(Records contained in a dataset)

*-*-*

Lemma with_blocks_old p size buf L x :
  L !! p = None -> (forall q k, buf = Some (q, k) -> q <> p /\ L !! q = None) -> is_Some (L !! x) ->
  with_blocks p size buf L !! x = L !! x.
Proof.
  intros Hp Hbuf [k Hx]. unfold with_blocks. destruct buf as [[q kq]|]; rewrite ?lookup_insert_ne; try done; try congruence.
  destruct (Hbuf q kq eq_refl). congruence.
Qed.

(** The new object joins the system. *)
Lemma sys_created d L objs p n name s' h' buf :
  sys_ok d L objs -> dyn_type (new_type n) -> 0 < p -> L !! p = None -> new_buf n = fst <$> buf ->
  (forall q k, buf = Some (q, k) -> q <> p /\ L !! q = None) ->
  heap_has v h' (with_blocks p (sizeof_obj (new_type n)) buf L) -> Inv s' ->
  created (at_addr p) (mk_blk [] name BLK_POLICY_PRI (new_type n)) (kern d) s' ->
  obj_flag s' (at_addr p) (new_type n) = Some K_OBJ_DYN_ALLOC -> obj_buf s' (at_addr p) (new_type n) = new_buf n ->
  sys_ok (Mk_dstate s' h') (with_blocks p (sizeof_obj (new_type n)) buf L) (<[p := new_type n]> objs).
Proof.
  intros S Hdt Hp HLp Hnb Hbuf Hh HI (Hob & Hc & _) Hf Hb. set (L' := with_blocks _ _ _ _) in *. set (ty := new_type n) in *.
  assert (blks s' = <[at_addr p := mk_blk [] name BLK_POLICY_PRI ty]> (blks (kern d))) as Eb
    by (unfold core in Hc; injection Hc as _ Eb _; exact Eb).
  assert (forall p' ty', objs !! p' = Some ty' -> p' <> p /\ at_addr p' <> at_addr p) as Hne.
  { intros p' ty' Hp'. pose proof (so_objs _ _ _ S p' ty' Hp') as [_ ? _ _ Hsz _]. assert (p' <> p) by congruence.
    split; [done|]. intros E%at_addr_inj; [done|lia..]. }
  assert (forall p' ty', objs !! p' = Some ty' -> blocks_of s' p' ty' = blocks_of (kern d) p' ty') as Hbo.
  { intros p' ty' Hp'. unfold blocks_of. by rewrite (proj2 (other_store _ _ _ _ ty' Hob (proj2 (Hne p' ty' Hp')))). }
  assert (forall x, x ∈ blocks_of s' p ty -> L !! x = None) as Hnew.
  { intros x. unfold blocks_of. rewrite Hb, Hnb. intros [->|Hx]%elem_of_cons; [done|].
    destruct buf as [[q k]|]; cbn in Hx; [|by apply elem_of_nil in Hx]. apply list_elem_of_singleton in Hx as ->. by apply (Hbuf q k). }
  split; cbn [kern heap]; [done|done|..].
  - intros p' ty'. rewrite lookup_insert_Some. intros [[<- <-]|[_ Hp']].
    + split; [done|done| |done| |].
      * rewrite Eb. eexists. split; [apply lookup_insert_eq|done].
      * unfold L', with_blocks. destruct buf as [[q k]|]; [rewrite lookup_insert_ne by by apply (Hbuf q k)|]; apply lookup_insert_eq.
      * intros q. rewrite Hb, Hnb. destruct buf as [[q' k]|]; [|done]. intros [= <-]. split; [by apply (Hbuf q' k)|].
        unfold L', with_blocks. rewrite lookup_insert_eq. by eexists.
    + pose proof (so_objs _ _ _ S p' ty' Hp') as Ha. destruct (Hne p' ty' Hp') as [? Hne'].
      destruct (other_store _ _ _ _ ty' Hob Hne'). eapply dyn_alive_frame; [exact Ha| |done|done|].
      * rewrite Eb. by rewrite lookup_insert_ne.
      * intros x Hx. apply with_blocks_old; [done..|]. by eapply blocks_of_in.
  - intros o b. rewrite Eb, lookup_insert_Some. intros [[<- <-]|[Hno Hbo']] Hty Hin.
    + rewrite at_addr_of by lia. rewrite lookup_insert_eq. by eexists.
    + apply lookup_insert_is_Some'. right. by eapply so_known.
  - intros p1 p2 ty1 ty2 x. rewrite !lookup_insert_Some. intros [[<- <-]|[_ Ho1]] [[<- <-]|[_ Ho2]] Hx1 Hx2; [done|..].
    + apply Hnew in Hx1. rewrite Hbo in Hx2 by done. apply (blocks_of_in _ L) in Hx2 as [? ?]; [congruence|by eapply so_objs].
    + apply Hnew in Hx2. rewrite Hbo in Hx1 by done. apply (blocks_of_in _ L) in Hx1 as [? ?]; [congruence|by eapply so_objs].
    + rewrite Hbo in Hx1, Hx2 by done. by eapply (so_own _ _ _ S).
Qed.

*-*-*

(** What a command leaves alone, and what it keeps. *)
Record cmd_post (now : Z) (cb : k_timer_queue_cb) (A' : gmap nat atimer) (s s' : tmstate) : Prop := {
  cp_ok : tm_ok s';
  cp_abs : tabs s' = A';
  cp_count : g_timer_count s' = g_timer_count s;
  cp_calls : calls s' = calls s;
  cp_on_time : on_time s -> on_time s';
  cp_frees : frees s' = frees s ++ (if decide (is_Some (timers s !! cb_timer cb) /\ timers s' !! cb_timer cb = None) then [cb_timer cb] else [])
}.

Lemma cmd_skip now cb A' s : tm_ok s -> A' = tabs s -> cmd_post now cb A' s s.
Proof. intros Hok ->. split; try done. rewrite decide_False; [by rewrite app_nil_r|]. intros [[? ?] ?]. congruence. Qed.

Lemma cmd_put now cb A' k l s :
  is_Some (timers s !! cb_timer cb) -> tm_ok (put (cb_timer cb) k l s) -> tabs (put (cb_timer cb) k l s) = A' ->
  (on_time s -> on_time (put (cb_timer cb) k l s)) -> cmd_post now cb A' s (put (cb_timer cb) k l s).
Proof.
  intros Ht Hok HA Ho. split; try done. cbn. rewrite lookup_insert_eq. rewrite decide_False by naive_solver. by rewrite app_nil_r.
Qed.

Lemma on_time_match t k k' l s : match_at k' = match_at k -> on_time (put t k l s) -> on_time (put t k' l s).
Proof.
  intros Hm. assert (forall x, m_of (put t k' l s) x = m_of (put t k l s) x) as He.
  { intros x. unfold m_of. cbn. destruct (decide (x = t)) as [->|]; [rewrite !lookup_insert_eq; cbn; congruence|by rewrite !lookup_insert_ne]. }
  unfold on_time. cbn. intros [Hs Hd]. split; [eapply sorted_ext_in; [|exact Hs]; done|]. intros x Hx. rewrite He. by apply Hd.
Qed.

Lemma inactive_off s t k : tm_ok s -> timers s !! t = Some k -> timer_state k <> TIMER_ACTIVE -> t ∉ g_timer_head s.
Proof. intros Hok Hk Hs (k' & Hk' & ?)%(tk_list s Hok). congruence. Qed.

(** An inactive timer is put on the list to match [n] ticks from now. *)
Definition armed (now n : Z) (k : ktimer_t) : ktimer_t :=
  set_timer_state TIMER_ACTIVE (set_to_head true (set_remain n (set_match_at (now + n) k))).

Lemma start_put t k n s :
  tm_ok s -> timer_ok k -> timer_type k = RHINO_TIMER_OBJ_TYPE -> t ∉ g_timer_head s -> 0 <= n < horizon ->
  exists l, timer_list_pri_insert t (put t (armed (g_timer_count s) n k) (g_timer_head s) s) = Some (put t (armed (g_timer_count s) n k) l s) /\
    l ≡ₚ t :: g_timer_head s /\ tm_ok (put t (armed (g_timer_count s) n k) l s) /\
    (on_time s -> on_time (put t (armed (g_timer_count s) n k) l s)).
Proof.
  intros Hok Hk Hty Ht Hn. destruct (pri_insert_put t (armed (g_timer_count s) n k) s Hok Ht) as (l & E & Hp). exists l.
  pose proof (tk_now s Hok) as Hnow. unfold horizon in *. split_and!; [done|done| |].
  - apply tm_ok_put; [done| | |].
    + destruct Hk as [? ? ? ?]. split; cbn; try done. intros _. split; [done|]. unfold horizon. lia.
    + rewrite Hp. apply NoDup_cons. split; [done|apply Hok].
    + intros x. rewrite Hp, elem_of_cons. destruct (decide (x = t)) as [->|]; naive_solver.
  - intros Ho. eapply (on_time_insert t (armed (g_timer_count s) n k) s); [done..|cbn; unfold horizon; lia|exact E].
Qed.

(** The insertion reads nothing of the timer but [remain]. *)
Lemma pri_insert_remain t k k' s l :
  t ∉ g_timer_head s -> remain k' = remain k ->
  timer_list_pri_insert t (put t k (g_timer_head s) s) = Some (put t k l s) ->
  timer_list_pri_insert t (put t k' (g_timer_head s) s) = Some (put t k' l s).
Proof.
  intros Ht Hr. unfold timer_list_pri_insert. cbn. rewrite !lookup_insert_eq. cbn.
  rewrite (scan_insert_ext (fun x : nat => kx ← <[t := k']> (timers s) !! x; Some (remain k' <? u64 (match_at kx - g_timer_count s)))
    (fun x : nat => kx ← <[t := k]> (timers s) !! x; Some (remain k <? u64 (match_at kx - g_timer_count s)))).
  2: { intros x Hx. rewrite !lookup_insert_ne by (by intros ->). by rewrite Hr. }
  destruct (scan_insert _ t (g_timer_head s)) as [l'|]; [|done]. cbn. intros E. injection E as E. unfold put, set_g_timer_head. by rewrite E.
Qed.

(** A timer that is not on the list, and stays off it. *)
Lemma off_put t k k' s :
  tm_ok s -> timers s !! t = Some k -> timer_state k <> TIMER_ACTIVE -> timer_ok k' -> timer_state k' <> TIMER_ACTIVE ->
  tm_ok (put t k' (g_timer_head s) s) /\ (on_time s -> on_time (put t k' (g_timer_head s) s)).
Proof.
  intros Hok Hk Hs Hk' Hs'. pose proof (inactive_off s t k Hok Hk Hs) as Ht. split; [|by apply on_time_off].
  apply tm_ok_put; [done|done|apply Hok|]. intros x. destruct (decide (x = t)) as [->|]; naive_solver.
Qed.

*-*-*

▸ **Your task**
Pull every line containing "Hnew" from the data.

▸ **Solved exercise**
  assert (forall x, x ∈ blocks_of s' p ty -> L !! x = None) as Hnew.
    + apply Hnew in Hx1. rewrite Hbo in Hx2 by done. apply (blocks_of_in _ L) in Hx2 as [? ?]; [congruence|by eapply so_objs].
    + apply Hnew in Hx2. rewrite Hbo in Hx1 by done. apply (blocks_of_in _ L) in Hx1 as [? ?]; [congruence|by eapply so_objs].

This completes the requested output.